┌─ Supplied material
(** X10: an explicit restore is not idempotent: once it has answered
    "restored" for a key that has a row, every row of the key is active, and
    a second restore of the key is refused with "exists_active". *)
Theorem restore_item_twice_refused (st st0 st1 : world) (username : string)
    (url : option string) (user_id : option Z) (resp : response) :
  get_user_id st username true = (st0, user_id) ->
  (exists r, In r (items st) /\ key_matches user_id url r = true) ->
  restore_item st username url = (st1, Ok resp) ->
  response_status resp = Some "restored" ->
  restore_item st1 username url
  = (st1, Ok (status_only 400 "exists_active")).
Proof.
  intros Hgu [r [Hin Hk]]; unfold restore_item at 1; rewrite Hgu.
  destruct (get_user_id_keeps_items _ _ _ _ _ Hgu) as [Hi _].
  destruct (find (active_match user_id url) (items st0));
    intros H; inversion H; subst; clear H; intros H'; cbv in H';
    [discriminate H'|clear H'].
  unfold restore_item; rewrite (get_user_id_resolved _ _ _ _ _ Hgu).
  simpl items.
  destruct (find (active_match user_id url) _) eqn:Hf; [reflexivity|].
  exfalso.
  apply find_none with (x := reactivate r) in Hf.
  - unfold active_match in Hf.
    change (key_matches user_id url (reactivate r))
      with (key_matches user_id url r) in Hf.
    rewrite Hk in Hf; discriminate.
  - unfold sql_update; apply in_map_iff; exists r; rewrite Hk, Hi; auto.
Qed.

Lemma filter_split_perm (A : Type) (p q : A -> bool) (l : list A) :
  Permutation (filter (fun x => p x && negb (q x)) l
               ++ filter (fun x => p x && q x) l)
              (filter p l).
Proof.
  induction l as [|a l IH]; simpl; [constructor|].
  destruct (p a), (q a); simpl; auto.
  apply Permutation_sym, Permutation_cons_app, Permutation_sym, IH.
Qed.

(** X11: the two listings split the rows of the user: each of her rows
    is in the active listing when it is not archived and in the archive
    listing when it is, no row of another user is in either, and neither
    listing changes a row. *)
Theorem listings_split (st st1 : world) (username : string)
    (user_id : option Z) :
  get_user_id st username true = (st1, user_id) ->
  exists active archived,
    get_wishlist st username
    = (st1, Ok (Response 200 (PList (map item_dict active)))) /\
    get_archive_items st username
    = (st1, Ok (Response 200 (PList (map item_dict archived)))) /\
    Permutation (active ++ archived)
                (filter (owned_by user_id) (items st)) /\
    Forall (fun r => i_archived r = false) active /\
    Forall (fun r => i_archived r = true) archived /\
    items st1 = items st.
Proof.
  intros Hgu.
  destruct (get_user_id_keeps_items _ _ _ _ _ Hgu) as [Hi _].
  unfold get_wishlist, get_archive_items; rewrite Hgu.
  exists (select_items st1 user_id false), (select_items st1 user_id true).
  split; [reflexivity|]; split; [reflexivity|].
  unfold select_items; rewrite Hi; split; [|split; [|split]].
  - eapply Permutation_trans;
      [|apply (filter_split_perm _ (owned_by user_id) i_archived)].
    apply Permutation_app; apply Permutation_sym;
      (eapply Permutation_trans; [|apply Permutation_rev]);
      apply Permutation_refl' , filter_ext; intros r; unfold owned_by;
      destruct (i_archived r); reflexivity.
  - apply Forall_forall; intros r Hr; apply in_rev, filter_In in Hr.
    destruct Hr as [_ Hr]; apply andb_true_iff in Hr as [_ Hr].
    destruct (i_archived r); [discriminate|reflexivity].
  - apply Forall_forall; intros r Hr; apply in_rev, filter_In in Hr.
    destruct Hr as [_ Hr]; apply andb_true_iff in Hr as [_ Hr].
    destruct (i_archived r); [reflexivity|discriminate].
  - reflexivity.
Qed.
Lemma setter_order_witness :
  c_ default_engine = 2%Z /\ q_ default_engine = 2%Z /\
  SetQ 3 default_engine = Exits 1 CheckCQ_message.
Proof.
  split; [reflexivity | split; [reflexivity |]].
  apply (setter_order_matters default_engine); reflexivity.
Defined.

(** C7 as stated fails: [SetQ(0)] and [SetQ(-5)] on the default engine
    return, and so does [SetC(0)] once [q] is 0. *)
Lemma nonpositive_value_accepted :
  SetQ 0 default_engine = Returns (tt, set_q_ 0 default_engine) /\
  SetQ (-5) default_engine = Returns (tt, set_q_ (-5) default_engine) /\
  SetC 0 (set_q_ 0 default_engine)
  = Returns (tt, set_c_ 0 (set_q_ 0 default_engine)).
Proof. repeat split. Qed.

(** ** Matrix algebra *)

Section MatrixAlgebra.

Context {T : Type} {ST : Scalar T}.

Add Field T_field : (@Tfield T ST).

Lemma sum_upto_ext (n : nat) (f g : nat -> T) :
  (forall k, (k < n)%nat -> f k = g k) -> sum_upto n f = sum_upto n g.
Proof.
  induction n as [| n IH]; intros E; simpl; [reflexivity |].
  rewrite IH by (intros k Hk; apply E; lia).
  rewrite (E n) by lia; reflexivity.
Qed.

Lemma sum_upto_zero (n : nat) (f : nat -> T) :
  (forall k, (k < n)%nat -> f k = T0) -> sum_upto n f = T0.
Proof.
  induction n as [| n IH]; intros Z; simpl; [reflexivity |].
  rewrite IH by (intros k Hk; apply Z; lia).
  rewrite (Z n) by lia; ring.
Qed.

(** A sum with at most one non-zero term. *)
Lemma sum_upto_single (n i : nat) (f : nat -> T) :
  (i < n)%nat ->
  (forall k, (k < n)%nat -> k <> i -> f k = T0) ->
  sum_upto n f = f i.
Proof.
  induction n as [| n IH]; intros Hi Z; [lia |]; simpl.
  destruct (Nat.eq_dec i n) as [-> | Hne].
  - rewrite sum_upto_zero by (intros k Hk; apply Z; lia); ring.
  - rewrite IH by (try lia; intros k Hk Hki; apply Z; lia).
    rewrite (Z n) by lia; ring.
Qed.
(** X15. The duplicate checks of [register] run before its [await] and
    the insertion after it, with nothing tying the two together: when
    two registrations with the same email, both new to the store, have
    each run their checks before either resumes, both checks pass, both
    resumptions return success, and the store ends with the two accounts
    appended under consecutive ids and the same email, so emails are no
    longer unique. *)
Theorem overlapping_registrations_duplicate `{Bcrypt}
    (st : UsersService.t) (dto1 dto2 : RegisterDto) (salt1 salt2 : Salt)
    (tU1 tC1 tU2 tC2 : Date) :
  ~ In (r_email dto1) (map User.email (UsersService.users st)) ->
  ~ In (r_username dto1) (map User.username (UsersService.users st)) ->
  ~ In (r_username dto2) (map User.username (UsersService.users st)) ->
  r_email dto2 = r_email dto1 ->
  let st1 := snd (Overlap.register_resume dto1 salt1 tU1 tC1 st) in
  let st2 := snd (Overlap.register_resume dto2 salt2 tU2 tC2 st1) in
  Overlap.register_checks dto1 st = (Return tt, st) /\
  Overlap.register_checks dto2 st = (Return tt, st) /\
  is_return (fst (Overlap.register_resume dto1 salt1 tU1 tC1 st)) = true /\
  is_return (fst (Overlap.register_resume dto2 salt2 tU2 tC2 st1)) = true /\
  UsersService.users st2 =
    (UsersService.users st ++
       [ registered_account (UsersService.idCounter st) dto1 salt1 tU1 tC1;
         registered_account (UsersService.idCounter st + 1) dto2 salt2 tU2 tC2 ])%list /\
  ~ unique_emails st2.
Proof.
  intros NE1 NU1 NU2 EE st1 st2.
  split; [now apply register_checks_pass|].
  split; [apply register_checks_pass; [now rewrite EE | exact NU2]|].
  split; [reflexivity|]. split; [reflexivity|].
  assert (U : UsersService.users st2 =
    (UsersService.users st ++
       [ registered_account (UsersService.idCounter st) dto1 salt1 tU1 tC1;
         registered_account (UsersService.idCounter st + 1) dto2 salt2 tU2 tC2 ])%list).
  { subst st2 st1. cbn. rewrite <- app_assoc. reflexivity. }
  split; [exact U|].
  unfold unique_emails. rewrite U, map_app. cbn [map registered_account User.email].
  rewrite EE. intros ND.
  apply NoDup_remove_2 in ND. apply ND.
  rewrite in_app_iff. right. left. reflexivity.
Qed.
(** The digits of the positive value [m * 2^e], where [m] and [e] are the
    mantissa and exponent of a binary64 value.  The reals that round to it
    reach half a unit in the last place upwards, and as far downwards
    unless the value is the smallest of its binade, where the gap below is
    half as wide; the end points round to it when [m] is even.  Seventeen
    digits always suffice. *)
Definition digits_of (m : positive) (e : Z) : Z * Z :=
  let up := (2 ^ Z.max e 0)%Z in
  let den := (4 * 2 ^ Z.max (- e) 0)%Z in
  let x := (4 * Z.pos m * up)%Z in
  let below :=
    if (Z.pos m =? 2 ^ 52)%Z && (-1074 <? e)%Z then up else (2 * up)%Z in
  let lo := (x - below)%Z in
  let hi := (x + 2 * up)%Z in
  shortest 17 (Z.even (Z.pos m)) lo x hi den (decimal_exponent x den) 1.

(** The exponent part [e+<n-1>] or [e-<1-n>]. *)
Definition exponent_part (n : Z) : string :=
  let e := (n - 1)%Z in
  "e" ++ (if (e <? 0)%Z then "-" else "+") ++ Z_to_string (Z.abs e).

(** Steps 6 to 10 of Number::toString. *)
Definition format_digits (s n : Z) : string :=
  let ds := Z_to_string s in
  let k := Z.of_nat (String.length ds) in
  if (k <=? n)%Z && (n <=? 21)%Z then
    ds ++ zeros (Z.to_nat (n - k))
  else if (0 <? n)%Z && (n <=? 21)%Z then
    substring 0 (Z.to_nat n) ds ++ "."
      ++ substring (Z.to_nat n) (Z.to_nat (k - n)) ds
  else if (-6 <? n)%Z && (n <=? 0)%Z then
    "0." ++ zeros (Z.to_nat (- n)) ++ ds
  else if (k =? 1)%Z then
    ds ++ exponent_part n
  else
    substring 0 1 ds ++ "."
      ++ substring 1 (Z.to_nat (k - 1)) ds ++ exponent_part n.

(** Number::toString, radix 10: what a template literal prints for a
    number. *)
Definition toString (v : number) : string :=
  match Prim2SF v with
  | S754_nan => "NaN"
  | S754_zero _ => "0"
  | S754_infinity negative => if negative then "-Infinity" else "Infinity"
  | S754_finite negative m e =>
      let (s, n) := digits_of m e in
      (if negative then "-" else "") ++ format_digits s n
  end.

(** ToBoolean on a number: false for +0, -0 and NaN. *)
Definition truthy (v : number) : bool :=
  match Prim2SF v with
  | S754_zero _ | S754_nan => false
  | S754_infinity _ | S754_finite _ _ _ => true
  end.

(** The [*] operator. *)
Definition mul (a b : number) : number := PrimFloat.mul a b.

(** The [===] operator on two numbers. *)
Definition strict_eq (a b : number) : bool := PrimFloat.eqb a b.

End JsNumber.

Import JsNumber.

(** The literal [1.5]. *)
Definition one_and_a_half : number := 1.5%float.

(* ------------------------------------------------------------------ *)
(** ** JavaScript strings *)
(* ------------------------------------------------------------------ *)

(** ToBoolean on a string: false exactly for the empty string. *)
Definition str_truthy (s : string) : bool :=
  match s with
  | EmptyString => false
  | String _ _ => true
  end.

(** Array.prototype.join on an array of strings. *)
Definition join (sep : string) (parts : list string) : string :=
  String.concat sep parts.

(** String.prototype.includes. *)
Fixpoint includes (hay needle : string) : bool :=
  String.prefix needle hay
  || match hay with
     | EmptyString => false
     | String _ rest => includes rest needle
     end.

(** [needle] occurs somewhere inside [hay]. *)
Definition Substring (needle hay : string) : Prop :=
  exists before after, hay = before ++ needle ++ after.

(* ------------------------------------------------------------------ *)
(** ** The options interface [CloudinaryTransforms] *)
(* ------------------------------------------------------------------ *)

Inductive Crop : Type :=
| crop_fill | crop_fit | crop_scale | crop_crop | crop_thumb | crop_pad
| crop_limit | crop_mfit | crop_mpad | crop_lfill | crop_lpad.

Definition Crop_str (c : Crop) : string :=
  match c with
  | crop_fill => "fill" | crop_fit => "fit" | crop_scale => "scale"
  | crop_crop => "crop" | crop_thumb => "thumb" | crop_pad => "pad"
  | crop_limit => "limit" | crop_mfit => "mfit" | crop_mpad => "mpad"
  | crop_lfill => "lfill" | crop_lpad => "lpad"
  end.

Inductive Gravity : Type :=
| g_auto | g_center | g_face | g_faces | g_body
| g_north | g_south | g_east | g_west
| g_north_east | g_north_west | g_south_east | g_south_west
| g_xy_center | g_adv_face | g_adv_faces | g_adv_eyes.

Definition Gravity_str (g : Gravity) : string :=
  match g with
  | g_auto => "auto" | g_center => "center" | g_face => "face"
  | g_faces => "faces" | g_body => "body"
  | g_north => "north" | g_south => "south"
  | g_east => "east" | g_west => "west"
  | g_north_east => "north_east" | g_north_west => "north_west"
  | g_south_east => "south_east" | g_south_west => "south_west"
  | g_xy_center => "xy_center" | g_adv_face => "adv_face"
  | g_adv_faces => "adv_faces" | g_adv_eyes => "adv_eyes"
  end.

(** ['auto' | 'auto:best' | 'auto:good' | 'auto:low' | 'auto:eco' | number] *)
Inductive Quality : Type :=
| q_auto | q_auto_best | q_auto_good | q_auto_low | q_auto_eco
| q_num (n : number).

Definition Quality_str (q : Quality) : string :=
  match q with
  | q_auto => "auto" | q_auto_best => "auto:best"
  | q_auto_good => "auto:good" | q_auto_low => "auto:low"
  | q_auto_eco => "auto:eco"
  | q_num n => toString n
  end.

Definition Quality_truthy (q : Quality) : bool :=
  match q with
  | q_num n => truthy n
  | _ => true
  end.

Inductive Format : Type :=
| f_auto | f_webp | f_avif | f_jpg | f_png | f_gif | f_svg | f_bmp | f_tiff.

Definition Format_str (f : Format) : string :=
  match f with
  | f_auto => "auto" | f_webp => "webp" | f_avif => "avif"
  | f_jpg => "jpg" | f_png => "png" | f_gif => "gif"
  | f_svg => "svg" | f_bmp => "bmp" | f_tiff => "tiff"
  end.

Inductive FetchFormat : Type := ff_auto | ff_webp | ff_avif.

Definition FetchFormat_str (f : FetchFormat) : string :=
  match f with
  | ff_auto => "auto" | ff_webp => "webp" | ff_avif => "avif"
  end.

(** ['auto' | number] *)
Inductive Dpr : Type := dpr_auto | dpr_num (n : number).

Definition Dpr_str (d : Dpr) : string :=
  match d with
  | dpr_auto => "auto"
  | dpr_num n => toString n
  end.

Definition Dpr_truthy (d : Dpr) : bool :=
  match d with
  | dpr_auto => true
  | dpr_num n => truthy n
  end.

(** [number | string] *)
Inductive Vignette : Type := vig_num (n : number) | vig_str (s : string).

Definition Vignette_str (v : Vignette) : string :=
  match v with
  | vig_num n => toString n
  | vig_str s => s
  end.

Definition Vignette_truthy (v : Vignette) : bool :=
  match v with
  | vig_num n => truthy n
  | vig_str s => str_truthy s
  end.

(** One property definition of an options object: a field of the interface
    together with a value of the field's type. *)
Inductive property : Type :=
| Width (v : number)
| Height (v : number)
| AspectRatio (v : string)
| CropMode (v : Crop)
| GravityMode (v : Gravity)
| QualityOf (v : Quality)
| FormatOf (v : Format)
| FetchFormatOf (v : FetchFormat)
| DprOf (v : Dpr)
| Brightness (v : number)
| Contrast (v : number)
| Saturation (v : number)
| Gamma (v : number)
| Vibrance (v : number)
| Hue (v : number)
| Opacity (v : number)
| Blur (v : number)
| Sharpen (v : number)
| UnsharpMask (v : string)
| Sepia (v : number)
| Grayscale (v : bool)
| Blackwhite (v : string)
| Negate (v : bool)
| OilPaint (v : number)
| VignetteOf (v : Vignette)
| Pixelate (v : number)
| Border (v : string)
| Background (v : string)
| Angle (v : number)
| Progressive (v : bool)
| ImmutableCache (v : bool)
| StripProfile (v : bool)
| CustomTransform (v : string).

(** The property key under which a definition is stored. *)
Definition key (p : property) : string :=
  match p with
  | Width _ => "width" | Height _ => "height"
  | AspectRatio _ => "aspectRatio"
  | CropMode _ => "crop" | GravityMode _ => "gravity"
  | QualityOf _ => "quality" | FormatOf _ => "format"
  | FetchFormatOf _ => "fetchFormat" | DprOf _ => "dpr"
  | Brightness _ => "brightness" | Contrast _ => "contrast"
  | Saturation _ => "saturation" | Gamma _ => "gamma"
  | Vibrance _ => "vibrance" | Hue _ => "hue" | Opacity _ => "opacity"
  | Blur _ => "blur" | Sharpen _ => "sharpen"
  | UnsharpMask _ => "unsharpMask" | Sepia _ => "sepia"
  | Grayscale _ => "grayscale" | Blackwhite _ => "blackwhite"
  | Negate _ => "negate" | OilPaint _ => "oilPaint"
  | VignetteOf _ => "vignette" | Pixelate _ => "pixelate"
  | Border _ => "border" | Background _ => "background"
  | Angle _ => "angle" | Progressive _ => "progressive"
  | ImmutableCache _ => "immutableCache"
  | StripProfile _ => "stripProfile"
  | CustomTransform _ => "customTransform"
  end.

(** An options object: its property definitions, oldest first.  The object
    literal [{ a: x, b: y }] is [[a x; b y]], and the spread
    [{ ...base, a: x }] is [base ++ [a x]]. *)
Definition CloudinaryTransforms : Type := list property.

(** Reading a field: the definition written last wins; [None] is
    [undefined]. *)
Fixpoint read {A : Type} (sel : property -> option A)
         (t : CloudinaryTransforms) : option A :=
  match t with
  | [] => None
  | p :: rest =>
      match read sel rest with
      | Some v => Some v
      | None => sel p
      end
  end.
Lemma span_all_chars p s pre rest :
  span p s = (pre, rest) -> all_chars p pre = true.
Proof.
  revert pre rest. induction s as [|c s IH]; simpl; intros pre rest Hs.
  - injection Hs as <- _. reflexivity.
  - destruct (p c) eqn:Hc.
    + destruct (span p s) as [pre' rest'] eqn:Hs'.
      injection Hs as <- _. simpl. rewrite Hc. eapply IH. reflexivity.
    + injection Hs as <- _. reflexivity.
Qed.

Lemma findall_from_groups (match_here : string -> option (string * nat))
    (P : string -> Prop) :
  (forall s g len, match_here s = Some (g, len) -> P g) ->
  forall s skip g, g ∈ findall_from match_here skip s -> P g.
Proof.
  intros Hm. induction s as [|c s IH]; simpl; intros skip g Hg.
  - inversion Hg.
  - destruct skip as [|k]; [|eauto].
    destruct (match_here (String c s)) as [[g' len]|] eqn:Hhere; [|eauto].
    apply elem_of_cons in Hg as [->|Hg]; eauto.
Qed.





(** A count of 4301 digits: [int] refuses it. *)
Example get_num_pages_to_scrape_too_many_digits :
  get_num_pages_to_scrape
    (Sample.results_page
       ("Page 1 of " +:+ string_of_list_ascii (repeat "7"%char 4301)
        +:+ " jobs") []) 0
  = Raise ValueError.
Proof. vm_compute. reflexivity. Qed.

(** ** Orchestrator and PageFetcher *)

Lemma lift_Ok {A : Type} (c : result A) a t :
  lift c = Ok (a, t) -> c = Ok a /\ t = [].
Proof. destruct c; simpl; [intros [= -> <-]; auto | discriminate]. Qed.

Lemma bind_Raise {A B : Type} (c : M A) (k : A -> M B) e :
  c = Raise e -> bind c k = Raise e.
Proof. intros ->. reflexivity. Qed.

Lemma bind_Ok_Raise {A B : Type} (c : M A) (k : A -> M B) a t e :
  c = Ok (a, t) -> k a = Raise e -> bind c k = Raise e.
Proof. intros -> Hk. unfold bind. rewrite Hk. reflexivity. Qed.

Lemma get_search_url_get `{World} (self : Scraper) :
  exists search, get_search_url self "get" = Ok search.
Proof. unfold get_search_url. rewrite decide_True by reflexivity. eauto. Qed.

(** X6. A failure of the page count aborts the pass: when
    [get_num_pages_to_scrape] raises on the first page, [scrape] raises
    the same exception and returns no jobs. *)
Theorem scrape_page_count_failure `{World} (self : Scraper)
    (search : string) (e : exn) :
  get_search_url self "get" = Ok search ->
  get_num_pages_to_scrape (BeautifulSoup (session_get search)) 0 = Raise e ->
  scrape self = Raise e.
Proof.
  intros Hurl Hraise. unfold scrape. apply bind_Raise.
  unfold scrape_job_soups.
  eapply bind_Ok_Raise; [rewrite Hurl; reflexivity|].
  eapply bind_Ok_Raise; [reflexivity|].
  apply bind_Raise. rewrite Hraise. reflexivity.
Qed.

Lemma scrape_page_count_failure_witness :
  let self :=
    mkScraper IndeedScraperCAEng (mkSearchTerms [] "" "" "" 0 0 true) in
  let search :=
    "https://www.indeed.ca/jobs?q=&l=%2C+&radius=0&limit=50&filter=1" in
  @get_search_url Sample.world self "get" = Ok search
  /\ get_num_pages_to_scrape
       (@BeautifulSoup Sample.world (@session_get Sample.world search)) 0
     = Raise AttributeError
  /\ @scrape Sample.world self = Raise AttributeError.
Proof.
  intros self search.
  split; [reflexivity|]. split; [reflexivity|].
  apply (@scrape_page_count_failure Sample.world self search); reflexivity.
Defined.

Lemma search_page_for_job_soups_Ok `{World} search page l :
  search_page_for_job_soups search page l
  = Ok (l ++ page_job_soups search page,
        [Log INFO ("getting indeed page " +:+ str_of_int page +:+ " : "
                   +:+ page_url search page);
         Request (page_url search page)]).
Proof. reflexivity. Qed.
└─
* Work order: From the entries above, return exactly the line containing "User.email (UsersService.users st)) ->", the line containing "is_return (fst (Overlap.register_resume dto2", and all lines between, and nothing else.

* Solution to the problem:
  ~ In (r_email dto1) (map User.email (UsersService.users st)) ->
  ~ In (r_username dto1) (map User.username (UsersService.users st)) ->
  ~ In (r_username dto2) (map User.username (UsersService.users st)) ->
  r_email dto2 = r_email dto1 ->
  let st1 := snd (Overlap.register_resume dto1 salt1 tU1 tC1 st) in
  let st2 := snd (Overlap.register_resume dto2 salt2 tU2 tC2 st1) in
  Overlap.register_checks dto1 st = (Return tt, st) /\
  Overlap.register_checks dto2 st = (Return tt, st) /\
  is_return (fst (Overlap.register_resume dto1 salt1 tU1 tC1 st)) = true /\
  is_return (fst (Overlap.register_resume dto2 salt2 tU2 tC2 st1)) = true /\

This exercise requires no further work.